ABOUT THIS TASK
Which of the lines below contain the string "length"? Pull each one out of the data.

RECORDS SUPPLIED

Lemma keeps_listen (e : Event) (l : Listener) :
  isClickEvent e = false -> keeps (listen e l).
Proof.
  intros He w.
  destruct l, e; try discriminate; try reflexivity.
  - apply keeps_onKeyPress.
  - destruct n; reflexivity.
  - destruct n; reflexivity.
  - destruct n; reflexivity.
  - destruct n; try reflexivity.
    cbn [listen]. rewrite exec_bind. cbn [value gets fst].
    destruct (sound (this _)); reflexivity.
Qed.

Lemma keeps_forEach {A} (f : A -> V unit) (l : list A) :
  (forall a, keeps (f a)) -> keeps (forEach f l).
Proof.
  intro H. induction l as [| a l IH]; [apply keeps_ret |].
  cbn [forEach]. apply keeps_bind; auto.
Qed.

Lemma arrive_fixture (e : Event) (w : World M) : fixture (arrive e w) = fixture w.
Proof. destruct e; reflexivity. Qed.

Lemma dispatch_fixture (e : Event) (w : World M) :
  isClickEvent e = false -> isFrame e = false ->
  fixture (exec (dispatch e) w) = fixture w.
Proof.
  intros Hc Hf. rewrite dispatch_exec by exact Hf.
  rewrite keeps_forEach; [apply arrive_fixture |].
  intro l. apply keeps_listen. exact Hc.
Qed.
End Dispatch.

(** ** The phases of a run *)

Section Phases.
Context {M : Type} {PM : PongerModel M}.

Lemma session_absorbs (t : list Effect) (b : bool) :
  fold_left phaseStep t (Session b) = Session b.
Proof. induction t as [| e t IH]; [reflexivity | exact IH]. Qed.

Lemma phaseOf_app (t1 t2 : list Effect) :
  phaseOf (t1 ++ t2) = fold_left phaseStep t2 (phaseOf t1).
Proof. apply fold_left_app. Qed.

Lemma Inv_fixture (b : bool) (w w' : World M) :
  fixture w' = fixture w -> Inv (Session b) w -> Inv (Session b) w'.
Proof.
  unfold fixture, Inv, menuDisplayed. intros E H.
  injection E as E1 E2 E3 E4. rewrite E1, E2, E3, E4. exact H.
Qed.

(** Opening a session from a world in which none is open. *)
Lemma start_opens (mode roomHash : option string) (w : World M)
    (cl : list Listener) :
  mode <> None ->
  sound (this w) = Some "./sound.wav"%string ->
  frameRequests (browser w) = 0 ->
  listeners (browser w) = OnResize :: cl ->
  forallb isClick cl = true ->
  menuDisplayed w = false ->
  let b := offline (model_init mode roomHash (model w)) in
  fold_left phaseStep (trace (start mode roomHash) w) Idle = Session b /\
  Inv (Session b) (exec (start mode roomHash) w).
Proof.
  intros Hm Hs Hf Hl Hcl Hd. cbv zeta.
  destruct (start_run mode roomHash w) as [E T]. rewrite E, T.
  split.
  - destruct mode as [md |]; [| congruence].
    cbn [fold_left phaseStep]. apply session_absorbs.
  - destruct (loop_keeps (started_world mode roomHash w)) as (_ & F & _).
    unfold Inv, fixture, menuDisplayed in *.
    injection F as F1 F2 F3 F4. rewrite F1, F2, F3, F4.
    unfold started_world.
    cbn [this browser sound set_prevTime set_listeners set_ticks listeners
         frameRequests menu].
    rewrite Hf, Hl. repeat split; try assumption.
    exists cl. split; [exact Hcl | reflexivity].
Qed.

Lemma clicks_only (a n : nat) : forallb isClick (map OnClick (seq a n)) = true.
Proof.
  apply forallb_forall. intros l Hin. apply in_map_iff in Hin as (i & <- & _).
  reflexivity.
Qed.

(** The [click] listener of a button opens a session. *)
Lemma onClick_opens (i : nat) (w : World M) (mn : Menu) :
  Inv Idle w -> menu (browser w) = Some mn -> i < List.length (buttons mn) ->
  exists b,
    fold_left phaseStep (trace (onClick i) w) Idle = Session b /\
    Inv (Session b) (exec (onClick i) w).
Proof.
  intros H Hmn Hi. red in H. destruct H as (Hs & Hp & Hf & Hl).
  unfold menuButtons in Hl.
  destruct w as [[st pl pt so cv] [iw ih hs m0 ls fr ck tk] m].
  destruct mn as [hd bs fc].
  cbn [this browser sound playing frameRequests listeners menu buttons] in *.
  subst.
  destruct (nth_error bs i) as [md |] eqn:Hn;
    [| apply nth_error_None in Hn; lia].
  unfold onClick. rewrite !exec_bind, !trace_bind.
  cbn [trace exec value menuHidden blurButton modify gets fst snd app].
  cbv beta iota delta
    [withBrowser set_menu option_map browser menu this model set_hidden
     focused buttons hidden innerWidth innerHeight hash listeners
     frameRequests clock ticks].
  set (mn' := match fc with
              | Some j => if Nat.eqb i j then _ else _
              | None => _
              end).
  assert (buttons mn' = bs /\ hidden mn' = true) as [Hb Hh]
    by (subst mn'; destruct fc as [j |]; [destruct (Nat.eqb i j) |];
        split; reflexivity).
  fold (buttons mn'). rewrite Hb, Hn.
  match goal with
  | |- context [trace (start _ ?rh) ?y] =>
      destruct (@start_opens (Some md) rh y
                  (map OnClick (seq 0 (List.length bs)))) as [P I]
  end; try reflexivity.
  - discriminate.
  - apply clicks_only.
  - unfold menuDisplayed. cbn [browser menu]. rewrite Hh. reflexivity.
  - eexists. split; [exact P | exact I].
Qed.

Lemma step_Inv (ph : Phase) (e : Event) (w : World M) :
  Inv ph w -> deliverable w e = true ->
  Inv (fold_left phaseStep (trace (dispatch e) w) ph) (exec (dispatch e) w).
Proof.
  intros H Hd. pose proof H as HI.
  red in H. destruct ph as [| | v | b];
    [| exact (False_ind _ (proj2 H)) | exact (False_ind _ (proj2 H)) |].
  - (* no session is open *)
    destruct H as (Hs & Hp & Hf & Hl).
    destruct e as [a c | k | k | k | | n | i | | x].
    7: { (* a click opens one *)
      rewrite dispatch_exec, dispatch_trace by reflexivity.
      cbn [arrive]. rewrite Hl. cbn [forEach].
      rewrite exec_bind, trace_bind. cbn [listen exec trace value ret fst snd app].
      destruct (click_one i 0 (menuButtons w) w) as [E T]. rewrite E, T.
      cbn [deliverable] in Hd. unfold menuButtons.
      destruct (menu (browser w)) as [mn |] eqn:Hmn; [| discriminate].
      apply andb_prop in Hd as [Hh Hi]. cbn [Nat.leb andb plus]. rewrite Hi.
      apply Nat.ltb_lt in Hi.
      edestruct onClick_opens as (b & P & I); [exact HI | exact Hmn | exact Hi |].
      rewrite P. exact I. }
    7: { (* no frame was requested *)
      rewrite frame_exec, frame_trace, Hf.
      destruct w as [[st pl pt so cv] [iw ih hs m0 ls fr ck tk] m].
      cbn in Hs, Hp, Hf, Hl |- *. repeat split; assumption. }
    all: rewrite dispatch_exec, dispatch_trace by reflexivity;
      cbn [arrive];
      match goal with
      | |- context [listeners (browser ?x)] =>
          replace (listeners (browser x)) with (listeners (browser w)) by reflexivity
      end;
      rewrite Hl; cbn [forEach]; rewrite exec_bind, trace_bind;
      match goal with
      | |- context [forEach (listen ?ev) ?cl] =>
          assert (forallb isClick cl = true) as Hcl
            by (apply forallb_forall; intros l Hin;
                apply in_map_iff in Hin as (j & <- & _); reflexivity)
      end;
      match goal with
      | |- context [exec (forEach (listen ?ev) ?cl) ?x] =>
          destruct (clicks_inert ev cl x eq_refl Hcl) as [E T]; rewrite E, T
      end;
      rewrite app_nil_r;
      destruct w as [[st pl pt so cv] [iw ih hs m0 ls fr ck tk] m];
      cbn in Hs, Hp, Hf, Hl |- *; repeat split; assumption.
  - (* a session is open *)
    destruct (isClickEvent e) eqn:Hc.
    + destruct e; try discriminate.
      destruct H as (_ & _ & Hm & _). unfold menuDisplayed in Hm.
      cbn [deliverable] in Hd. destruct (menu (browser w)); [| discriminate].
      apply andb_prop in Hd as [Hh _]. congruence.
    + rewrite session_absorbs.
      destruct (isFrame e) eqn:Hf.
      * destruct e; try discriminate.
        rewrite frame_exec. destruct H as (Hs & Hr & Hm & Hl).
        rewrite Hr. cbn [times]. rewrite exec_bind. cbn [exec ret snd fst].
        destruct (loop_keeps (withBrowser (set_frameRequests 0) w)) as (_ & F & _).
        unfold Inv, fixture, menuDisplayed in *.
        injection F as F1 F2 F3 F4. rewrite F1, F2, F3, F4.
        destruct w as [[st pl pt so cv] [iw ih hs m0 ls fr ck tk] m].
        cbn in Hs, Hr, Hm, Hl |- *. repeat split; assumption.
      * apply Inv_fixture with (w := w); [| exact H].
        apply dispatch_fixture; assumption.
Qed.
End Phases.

RESULT OF THE EXERCISE
  Inv Idle w -> menu (browser w) = Some mn -> i < List.length (buttons mn) ->
                  (map OnClick (seq 0 (List.length bs)))) as [P I]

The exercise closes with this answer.